SUPPLIED RECORDS:
*****
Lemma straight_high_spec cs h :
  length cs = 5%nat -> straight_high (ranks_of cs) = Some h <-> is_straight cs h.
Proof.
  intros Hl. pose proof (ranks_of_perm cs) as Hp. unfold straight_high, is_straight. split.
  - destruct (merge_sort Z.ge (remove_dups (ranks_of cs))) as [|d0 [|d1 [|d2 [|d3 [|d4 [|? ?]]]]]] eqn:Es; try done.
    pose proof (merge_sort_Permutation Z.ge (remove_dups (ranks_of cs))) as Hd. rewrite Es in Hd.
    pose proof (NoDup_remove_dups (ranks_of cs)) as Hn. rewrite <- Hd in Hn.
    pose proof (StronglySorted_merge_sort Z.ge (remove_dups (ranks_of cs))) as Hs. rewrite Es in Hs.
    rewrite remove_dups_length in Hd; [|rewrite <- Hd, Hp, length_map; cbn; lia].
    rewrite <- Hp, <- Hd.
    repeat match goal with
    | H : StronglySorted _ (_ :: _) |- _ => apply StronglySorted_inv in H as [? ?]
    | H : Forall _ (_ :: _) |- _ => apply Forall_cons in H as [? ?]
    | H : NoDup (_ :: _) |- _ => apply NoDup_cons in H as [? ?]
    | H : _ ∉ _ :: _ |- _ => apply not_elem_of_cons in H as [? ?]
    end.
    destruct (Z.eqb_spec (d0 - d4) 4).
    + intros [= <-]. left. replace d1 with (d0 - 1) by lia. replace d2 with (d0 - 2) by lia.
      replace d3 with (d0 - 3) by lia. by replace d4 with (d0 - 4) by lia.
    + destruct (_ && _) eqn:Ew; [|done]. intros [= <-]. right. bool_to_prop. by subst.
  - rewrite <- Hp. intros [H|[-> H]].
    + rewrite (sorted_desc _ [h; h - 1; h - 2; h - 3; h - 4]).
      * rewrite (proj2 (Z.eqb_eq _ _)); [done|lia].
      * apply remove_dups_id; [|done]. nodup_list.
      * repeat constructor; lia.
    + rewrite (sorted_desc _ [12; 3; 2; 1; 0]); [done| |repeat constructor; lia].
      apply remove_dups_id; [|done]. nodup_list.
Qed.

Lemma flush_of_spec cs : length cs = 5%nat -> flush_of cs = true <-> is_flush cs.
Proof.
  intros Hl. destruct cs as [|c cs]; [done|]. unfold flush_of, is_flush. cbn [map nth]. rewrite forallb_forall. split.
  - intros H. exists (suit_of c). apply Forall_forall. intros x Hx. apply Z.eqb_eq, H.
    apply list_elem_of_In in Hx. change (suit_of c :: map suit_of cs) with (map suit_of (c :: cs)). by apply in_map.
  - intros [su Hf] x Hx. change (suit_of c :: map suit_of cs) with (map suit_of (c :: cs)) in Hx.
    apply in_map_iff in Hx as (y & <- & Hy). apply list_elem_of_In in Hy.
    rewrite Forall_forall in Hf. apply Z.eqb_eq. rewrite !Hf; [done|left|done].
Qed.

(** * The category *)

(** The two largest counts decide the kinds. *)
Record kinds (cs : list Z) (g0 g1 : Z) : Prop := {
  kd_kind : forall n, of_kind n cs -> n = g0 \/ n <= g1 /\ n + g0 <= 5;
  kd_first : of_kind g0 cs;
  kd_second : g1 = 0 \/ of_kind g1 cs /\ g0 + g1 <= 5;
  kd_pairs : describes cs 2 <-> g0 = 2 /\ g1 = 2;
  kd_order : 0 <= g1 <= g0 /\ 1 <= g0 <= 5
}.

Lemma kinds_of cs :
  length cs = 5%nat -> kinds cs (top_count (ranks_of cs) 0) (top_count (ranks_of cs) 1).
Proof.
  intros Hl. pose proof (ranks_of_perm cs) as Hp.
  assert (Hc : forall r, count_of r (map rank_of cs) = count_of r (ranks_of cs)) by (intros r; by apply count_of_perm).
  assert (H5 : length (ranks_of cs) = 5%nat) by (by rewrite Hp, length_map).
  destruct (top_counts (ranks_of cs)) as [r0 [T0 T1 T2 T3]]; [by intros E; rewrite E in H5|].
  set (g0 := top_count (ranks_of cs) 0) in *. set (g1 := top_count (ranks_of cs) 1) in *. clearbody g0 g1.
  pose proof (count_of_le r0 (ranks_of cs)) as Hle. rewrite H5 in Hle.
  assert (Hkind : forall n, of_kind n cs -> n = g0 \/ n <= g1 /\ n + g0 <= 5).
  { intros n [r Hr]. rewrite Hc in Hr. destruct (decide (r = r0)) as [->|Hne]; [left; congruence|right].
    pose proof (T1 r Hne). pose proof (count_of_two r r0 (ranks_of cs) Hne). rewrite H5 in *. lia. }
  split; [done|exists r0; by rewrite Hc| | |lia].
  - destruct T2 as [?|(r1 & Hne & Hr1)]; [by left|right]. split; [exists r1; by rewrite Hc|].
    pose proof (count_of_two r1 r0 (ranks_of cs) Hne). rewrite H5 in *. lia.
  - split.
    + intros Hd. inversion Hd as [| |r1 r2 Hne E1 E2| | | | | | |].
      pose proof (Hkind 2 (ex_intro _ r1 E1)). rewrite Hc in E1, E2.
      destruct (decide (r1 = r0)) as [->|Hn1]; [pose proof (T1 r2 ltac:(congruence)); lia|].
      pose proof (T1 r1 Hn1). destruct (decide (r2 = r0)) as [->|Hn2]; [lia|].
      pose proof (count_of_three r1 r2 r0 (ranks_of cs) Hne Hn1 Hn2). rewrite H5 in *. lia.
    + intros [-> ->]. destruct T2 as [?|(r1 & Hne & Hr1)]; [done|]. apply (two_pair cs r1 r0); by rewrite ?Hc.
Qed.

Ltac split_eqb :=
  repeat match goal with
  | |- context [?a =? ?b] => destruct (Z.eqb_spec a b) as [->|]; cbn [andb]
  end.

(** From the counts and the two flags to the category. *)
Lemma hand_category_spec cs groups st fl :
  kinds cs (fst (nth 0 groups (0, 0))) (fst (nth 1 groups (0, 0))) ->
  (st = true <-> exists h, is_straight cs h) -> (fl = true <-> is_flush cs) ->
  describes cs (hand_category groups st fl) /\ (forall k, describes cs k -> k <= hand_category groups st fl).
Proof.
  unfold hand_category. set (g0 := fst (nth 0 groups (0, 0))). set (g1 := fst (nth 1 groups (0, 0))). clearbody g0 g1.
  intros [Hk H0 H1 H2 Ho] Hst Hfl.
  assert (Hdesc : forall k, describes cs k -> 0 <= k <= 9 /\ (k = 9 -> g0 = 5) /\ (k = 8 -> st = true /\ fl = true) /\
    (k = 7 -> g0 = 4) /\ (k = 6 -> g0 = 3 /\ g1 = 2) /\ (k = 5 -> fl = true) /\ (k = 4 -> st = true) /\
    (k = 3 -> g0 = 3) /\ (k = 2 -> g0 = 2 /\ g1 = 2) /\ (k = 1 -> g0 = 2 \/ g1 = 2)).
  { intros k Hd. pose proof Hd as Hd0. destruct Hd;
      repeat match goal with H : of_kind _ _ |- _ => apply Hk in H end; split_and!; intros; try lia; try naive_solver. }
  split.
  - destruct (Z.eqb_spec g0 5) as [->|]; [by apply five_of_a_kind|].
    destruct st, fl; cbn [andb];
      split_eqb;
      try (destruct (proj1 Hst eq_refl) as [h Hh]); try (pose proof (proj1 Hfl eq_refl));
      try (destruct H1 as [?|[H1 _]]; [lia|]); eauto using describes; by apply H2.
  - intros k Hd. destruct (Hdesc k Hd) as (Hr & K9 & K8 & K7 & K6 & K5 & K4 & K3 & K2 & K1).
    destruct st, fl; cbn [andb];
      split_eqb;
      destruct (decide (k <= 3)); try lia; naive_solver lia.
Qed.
*****
WHAT THE TASK ASKS: Start at the first line of the material and transcribe each line exactly, stopping once the line containing "apply in_map_iff in" has been written.

SOLUTION TO THIS EXERCISE:
Lemma straight_high_spec cs h :
  length cs = 5%nat -> straight_high (ranks_of cs) = Some h <-> is_straight cs h.
Proof.
  intros Hl. pose proof (ranks_of_perm cs) as Hp. unfold straight_high, is_straight. split.
  - destruct (merge_sort Z.ge (remove_dups (ranks_of cs))) as [|d0 [|d1 [|d2 [|d3 [|d4 [|? ?]]]]]] eqn:Es; try done.
    pose proof (merge_sort_Permutation Z.ge (remove_dups (ranks_of cs))) as Hd. rewrite Es in Hd.
    pose proof (NoDup_remove_dups (ranks_of cs)) as Hn. rewrite <- Hd in Hn.
    pose proof (StronglySorted_merge_sort Z.ge (remove_dups (ranks_of cs))) as Hs. rewrite Es in Hs.
    rewrite remove_dups_length in Hd; [|rewrite <- Hd, Hp, length_map; cbn; lia].
    rewrite <- Hp, <- Hd.
    repeat match goal with
    | H : StronglySorted _ (_ :: _) |- _ => apply StronglySorted_inv in H as [? ?]
    | H : Forall _ (_ :: _) |- _ => apply Forall_cons in H as [? ?]
    | H : NoDup (_ :: _) |- _ => apply NoDup_cons in H as [? ?]
    | H : _ ∉ _ :: _ |- _ => apply not_elem_of_cons in H as [? ?]
    end.
    destruct (Z.eqb_spec (d0 - d4) 4).
    + intros [= <-]. left. replace d1 with (d0 - 1) by lia. replace d2 with (d0 - 2) by lia.
      replace d3 with (d0 - 3) by lia. by replace d4 with (d0 - 4) by lia.
    + destruct (_ && _) eqn:Ew; [|done]. intros [= <-]. right. bool_to_prop. by subst.
  - rewrite <- Hp. intros [H|[-> H]].
    + rewrite (sorted_desc _ [h; h - 1; h - 2; h - 3; h - 4]).
      * rewrite (proj2 (Z.eqb_eq _ _)); [done|lia].
      * apply remove_dups_id; [|done]. nodup_list.
      * repeat constructor; lia.
    + rewrite (sorted_desc _ [12; 3; 2; 1; 0]); [done| |repeat constructor; lia].
      apply remove_dups_id; [|done]. nodup_list.
Qed.

Lemma flush_of_spec cs : length cs = 5%nat -> flush_of cs = true <-> is_flush cs.
Proof.
  intros Hl. destruct cs as [|c cs]; [done|]. unfold flush_of, is_flush. cbn [map nth]. rewrite forallb_forall. split.
  - intros H. exists (suit_of c). apply Forall_forall. intros x Hx. apply Z.eqb_eq, H.
    apply list_elem_of_In in Hx. change (suit_of c :: map suit_of cs) with (map suit_of (c :: cs)). by apply in_map.
  - intros [su Hf] x Hx. change (suit_of c :: map suit_of cs) with (map suit_of (c :: cs)) in Hx.
    apply in_map_iff in Hx as (y & <- & Hy). apply list_elem_of_In in Hy.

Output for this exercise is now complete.